We met yesterday on the steep mountain slopes of the small road, the silent mourning of the economic immigrant, who even when his friends are unjustly lost in work abroad, is obliged to go to work, to pursue a living wage and at the same time to mourn. The tears of the Egyptian workers in the tomato plantations and other vegetable plantations of the time, mixed with the sweat and the ashes from the apocalypses and became even more medicinal. Mute and stooped, apparently mourning, the cousin of one of Saturday's victims and some of their compatriots spoke to us with difficulty. For the seven minor orphans and the four families in Egypt, whose deadly fire last Saturday took the most valuable thing they had, their protectors.
Mourning for Aizat Salamas 36 years old, father of three minor children, eight, seven years old and one younger. He had been working in Cyprus as an economic immigrant for the last four years, and his compatriots were not sure if all this time he had gone to see them even once, together with his wife.
Mourning for Marzok Marzou, 36, father of four minor children. With their photos he slept, with them he woke up and talked about everything. He has been working in Cyprus for the last five years so that they do not miss anything. “He even talked to me and showed me the photos of his children proudly”, confessed yesterday his employer Christos Konstantinos.

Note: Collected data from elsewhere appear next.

(* ===== verification/Spinlock.v ===== *)
(** * kernel/spinlock.c

    Two readings of the same code.  [acquire], [release], [push_off] and
    [pop_off] are the functions as one hart runs them, over any state that
    holds the hart's [struct cpu] and the lock; the other components call
    these.  [sstep] is the same code cut at its memory accesses, for any number of harts
    that interleave; its reachable states give mutual exclusion, that no
    [panic()] of the code can fire under the matched use of the lock, and
    that interrupts are off in the critical section.  [noff] counts the locks
    that a hart has taken and is not wrapped. *)

From stdpp Require Import base gmap list numbers strings functions relations.
From S2P Require Import Prelude.

Open Scope Z_scope.

(** ** Data *)

(** The fields of [struct cpu] that the lock code uses; [intr] is SIE of the
    hart's sstatus register, which [intr_on], [intr_off] and [intr_get] use. *)
Record cpu := Cpu { noff : Z; intena : bool; intr : bool }.

(** [struct spinlock]; [lk_cpu] is the index of the holder's [struct cpu]. *)
Record spinlock := Spinlock { locked : Z; name : string; lk_cpu : option nat }.

(** Where a state keeps a field. *)
Record field (S A : Type) := Field { fget : S -> A; fset : A -> S -> S }.
Arguments Field {S A}.
Arguments fget {S A}.
Arguments fset {S A}.

(** States in which code runs on a hart: its id (the tp register) and its
    [struct cpu]. *)
Class Hart (S : Type) := { cpuid : S -> nat; mycpu : field S cpu }.

(** ** Operations *)

Definition initlock (nm : string) : spinlock := Spinlock 0 nm None.

Definition intr_off (c : cpu) : cpu := Cpu (noff c) (intena c) false.
Definition intr_on (c : cpu) : cpu := Cpu (noff c) (intena c) true.

Definition push_off_cpu (c : cpu) : cpu :=
  let old := intr c in
  let c := intr_off c in
  let c := if noff c =? 0 then Cpu (noff c) old (intr c) else c in
  Cpu (noff c + 1) (intena c) (intr c).

Definition pop_off_cpu (c : cpu) : cpu + string :=
  if intr c then inr "pop_off - interruptible"%string
  else if noff c <? 1 then inr "pop_off"%string
  else
    let c := Cpu (noff c - 1) (intena c) (intr c) in
    inl (if (noff c =? 0) && intena c then intr_on c else c).

Definition holding_lock (me : nat) (lk : spinlock) : bool :=
  truthy (locked lk) && bool_decide (lk_cpu lk = Some me).

Section ops.
Context {S : Type} `{Hart S}.

Definition push_off : M S unit :=
  modify (fun s => fset mycpu (push_off_cpu (fget mycpu s)) s).

Definition pop_off : M S unit :=
  c ← gets (fget mycpu);
  match pop_off_cpu c with
  | inl c' => modify (fset mycpu c')
  | inr msg => panic msg
  end.

Definition holding (lk : field S spinlock) : M S bool :=
  gets (fun s => holding_lock (cpuid s) (fget lk s)).

(** With no other hart to release it, a taken lock is spun on for ever. *)
Definition acquire (lk : field S spinlock) : M S unit :=
  push_off;;
  h ← holding lk;
  if (h : bool) then panic "acquire" else
  old ← gets (fun s => locked (fget lk s));
  modify (fun s => fset lk (Spinlock 1 (name (fget lk s)) (lk_cpu (fget lk s))) s);;
  if truthy old then diverge else
  modify (fun s => fset lk (Spinlock (locked (fget lk s)) (name (fget lk s)) (Some (cpuid s))) s).

Definition release (lk : field S spinlock) : M S unit :=
  h ← holding lk;
  if negb h then panic "release" else
  modify (fun s => fset lk (Spinlock (locked (fget lk s)) (name (fget lk s)) None) s);;
  modify (fun s => fset lk (Spinlock 0 (name (fget lk s)) (lk_cpu (fget lk s))) s);;
  pop_off.

End ops.

(** ** Interleaved execution

    The places where a hart can be with respect to one lock. *)
Inductive pc :=
| Idle        (* not using the lock *)
| AcqCheck    (* acquire: push_off() done, before holding(lk) *)
| AcqCpu      (* acquire: holding(lk) has read lk->locked, before it reads lk->cpu *)
| AcqSwap     (* acquire: in the test-and-set loop *)
| AcqOwner    (* acquire: swap won, before lk->cpu = mycpu() *)
| Critical    (* acquire returned *)
| RelCpu      (* release: holding(lk) has read lk->locked, before it reads lk->cpu *)
| RelOwner    (* release: holding(lk) passed, before lk->cpu = 0 *)
| RelSwap     (* release: before the releasing swap *)
| RelPop      (* release: before pop_off() *)
| Panicked.

#[export] Instance pc_eq_dec : EqDecision pc.
Proof. solve_decision. Defined.

Record sys := Sys { the_lock : spinlock; the_cpu : nat -> cpu; the_pc : nat -> pc }.

Definition at_pc (s : sys) (h : nat) (p : pc) : sys :=
  Sys (the_lock s) (the_cpu s) (<[h := p]> (the_pc s)).

Definition with_lock (s : sys) (lk : spinlock) : sys :=
  Sys lk (the_cpu s) (the_pc s).

Definition with_cpu (s : sys) (h : nat) (c : cpu) : sys :=
  Sys (the_lock s) (<[h := c]> (the_cpu s)) (the_pc s).

(** One memory access of [acquire] or [release] by hart [h]; between its
    uses of the lock a hart may switch its interrupts on or off while no
    other lock is held. *)
Inductive sstep (h : nat) : sys -> sys -> Prop :=
| step_intr s b :
    the_pc s h = Idle -> noff (the_cpu s h) = 0 ->
    sstep h s (with_cpu s h (Cpu 0 (intena (the_cpu s h)) b))
| step_push_off s :
    the_pc s h = Idle ->
    sstep h s (at_pc (with_cpu s h (push_off_cpu (the_cpu s h))) h AcqCheck)
| step_check s :
    the_pc s h = AcqCheck ->
    sstep h s (at_pc s h (if truthy (locked (the_lock s)) then AcqCpu else AcqSwap))
| step_check_cpu s :
    the_pc s h = AcqCpu ->
    sstep h s (at_pc s h (if bool_decide (lk_cpu (the_lock s) = Some h) then Panicked else AcqSwap))
| step_swap s :
    the_pc s h = AcqSwap ->
    sstep h s
      (at_pc (with_lock s (Spinlock 1 (name (the_lock s)) (lk_cpu (the_lock s)))) h
         (if truthy (locked (the_lock s)) then AcqSwap else AcqOwner))
| step_owner s :
    the_pc s h = AcqOwner ->
    sstep h s
      (at_pc (with_lock s (Spinlock (locked (the_lock s)) (name (the_lock s)) (Some h))) h Critical)
| step_release s :
    the_pc s h = Critical ->
    sstep h s (at_pc s h (if truthy (locked (the_lock s)) then RelCpu else Panicked))
| step_release_cpu s :
    the_pc s h = RelCpu ->
    sstep h s (at_pc s h (if bool_decide (lk_cpu (the_lock s) = Some h) then RelOwner else Panicked))
| step_clear s :
    the_pc s h = RelOwner ->
    sstep h s
      (at_pc (with_lock s (Spinlock (locked (the_lock s)) (name (the_lock s)) None)) h RelSwap)
| step_unlock s :
    the_pc s h = RelSwap ->
    sstep h s
      (at_pc (with_lock s (Spinlock 0 (name (the_lock s)) (lk_cpu (the_lock s)))) h RelPop)
| step_pop_off s :
    the_pc s h = RelPop ->
    sstep h s
      (match pop_off_cpu (the_cpu s h) with
       | inl c => at_pc (with_cpu s h c) h Idle
       | inr _ => at_pc s h Panicked
       end).

(** Any hart may take the next step. *)
Definition sys_step (s s' : sys) : Prop := exists h, sstep h s s'.

(** The lock just initialised, every hart outside it; a hart that holds other
    locks ([noff] > 0) has its interrupts off. *)
Definition initial (s : sys) : Prop :=
  locked (the_lock s) = 0 /\ lk_cpu (the_lock s) = None /\
  forall h, the_pc s h = Idle /\ 0 <= noff (the_cpu s h) /\
    (noff (the_cpu s h) <> 0 -> intr (the_cpu s h) = false).

Definition reachable (s : sys) : Prop :=
  exists s0, initial s0 /\ rtc sys_step s0 s.

(** The hart owns the lock word. *)
Definition owns (p : pc) : bool :=
  match p with AcqOwner | Critical | RelCpu | RelOwner | RelSwap => true | _ => false end.

(** The lock's owner field names the hart. *)
Definition named (p : pc) : bool :=
  match p with Critical | RelCpu | RelOwner => true | _ => false end.

(** What [struct spinlock] holds when [o] is the owner. *)
Definition owner_inv (o : option nat) (s : sys) : Prop :=
  locked (the_lock s) = match o with Some _ => 1 | None => 0 end /\
  lk_cpu (the_lock s) =
    match o with
    | Some h => if named (the_pc s h) then Some h else None
    | None => None
    end /\
  forall h, owns (the_pc s h) = bool_decide (o = Some h).

(** A hart inside the lock code has its interrupts off. *)
Definition cpu_inv (c : cpu) (p : pc) : Prop :=
  p <> Panicked /\ 0 <= noff c /\ (noff c <> 0 -> intr c = false) /\
  (p <> Idle -> 1 <= noff c).

Definition lock_inv (s : sys) : Prop :=
  (exists o, owner_inv o s) /\ forall h, cpu_inv (the_cpu s h) (the_pc s h).

(** The interleaving's state seen from hart [h], for the functions above. *)
Definition sys_hart (h : nat) : Hart sys :=
  {| cpuid := fun _ => h;
     mycpu := Field (fun s => the_cpu s h) (fun c s => with_cpu s h c) |}.

Definition sys_lock : field sys spinlock := Field the_lock (fun lk s => with_lock s lk).

(** ** The functions, uncontended *)

(** [push_off] and [pop_off] are matched: a nested pair restores the cpu, and
    so does an outermost pair up to the saved [intena]. *)
Lemma pop_push_off c :
  0 <= noff c -> (noff c <> 0 -> intr c = false) ->
  exists c', pop_off_cpu (push_off_cpu c) = inl c' /\
    noff c' = noff c /\ intr c' = intr c /\
    intena c' = (if noff c =? 0 then intr c else intena c).
Proof.
  destruct c as [n e i]; cbn. intros Hn Hi. unfold pop_off_cpu, push_off_cpu; cbn.
  destruct (Z.eqb_spec n 0) as [->|Hne]; cbn.
  - destruct i; cbn; eauto.
  - rewrite Hi by done. destruct (Z.ltb_spec (n + 1) 1); [lia|].
    replace (n + 1 - 1) with n by lia.
    destruct (Z.eqb_spec n 0); [lia|]. cbn. eauto.
Qed.

(** ** The invariant *)

Lemma owner_keep o s s' h p :
  owner_inv o s -> locked (the_lock s') = locked (the_lock s) ->
  lk_cpu (the_lock s') = lk_cpu (the_lock s) ->
  the_pc s' = <[h := p]> (the_pc s) ->
  owns p = owns (the_pc s h) -> named p = named (the_pc s h) -> owner_inv o s'.
Proof.
  intros (Hl & Hc & Ho) El Ec Ep Eo En. split; [congruence|]. split.
  - rewrite Ec, Hc, Ep. destruct o as [h'|]; [|done].
    destruct (decide (h = h')) as [->|];
      [now rewrite fn_lookup_insert, En | now rewrite fn_lookup_insert_ne].
  - intros h'. rewrite <- Ho, Ep. destruct (decide (h = h')) as [->|];
      [now rewrite fn_lookup_insert | now rewrite fn_lookup_insert_ne].
Qed.

Lemma cpu_keep s s' h :
  (forall h', cpu_inv (the_cpu s h') (the_pc s h')) ->
  (forall h', h' <> h -> the_cpu s' h' = the_cpu s h' /\ the_pc s' h' = the_pc s h') ->
  cpu_inv (the_cpu s' h) (the_pc s' h) ->
  forall h', cpu_inv (the_cpu s' h') (the_pc s' h').
Proof.
  intros H Hne Hh h'. destruct (decide (h' = h)) as [->|n]; [done|].
  destruct (Hne h' n) as [-> ->]. apply H.
Qed.

Lemma owner_of o s h : owner_inv o s -> owns (the_pc s h) = true -> o = Some h.
Proof. intros (_ & _ & Ho) H. rewrite Ho in H. now apply bool_decide_eq_true in H. Qed.

Lemma named_owns p : named p = true -> owns p = true.
Proof. now destruct p. Qed.

Lemma cpu_iff o s h : owner_inv o s -> bool_decide (lk_cpu (the_lock s) = Some h) = named (the_pc s h).
Proof.
  intros (_ & Hc & Ho). rewrite Hc. apply eq_true_iff_eq. rewrite bool_decide_eq_true. split.
  - destruct o as [h'|]; [|done]. destruct (named (the_pc s h')) eqn:E; [|done]. now intros [= <-].
  - intros Hn. pose proof (named_owns _ Hn) as Hw. rewrite Ho in Hw. apply bool_decide_eq_true in Hw as ->. now rewrite Hn.
Qed.

Lemma locked_named o s h : owner_inv o s -> named (the_pc s h) = true -> truthy (locked (the_lock s)) = true.
Proof. intros Hi Hn%named_owns. rewrite (owner_of _ _ _ Hi Hn) in Hi. destruct Hi as [-> _]. done. Qed.

Lemma holding_iff o s h :
  owner_inv o s -> holding_lock h (the_lock s) = named (the_pc s h).
Proof.
  intros Hi. unfold holding_lock. rewrite (cpu_iff _ _ _ Hi).
  destruct (named (the_pc s h)) eqn:E; [now rewrite (locked_named _ _ _ Hi E)|apply andb_false_r].
Qed.

(** Solves the part of the invariant about the harts other than [h]. *)
Ltac others :=
  intros ? ?; cbn; rewrite ?fn_lookup_insert_ne by congruence; done.

Lemma push_off_inv c : cpu_inv c Idle -> cpu_inv (push_off_cpu c) AcqCheck.
Proof.
  intros (_ & Hn & Hi & _). unfold cpu_inv, push_off_cpu; cbn.
  destruct (noff c =? 0); cbn; repeat split; done || lia.
Qed.

Lemma pop_off_inv c :
  cpu_inv c RelPop -> exists c', pop_off_cpu c = inl c' /\ cpu_inv c' Idle.
Proof.
  intros (_ & Hn & Hi & H1). specialize (H1 ltac:(done)). unfold pop_off_cpu.
  rewrite Hi by lia. destruct (Z.ltb_spec (noff c) 1); [lia|]. eexists; split; [done|].
  unfold cpu_inv; cbn. destruct (Z.eqb_spec (noff c - 1) 0), (intena c); cbn;
    repeat split; try done; try lia; intros; apply Hi; lia.
Qed.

Mourning also for Nabip Nabil Magett, 24, and Eliza Barouk, 25, both in Cyprus and Odos for the past year. They did not have their own family according to their compatriots.
“But they had parents, brothers who were waiting for them. “And they sent their daily wages to Egypt to help them, but also to be able one day to do something good for themselves in their country, when they would return.”
According to Marzou's cousin who works on the Road, some Egyptians and the four who were burned in the fire, like him, had spoken to each other. “And the four of them had been told that they would leave the place where they lived and worked, as soon as they filled with water the sprayer that was placed in the frame of the double cabin that they used for the movements. “But then no one knows what happened.” According to the Egyptians, the last telephone contacts with them are estimated to have taken place between 4.00 and 5.00 in the afternoon.
Economic migrants from Egypt told us that some would like to accompany the bodies of their compatriots back to Egypt. And they called on the Government, or the Cypriot people, to help financially in this direction.
What their employer says about the tragedy
According to Christakis Konstantinou, a farmer and employer of the four Egyptians, he was sleeping in his house on Saturday afternoon, but woke up when the electricity was cut off and the ventilator stopped. Leaving his house he saw smoke in the sky, from the side of Arakapas. He heard a villager say that they would go with sprinklers to put out the fire. Then he called his workers and changed their schedule. “They would go downstairs to cut tomatoes, but he told them not to go and wait where they were.” Then he went out and found that the villagers were upset. “Then he called them again, told them that the sprayer was on the car and told them to put 500 liters of water and go to the village.” Then the inhabitants of Odos were called to leave the village and he and his family followed the others who went to the village of Farmakas.
Mr. Christakis Konstantinou in his statements to the media stated that he did not remember what time it was, but while he was heading to Farmakas he kept calling the four Egyptians and at one point one of them answered him, “we are leaving the estate now”. He replied “be careful on the road. If you see a fire, leave the car and run. ” Then, said Mr. Konstantinou, he called his four employees, but they did not answer their phones.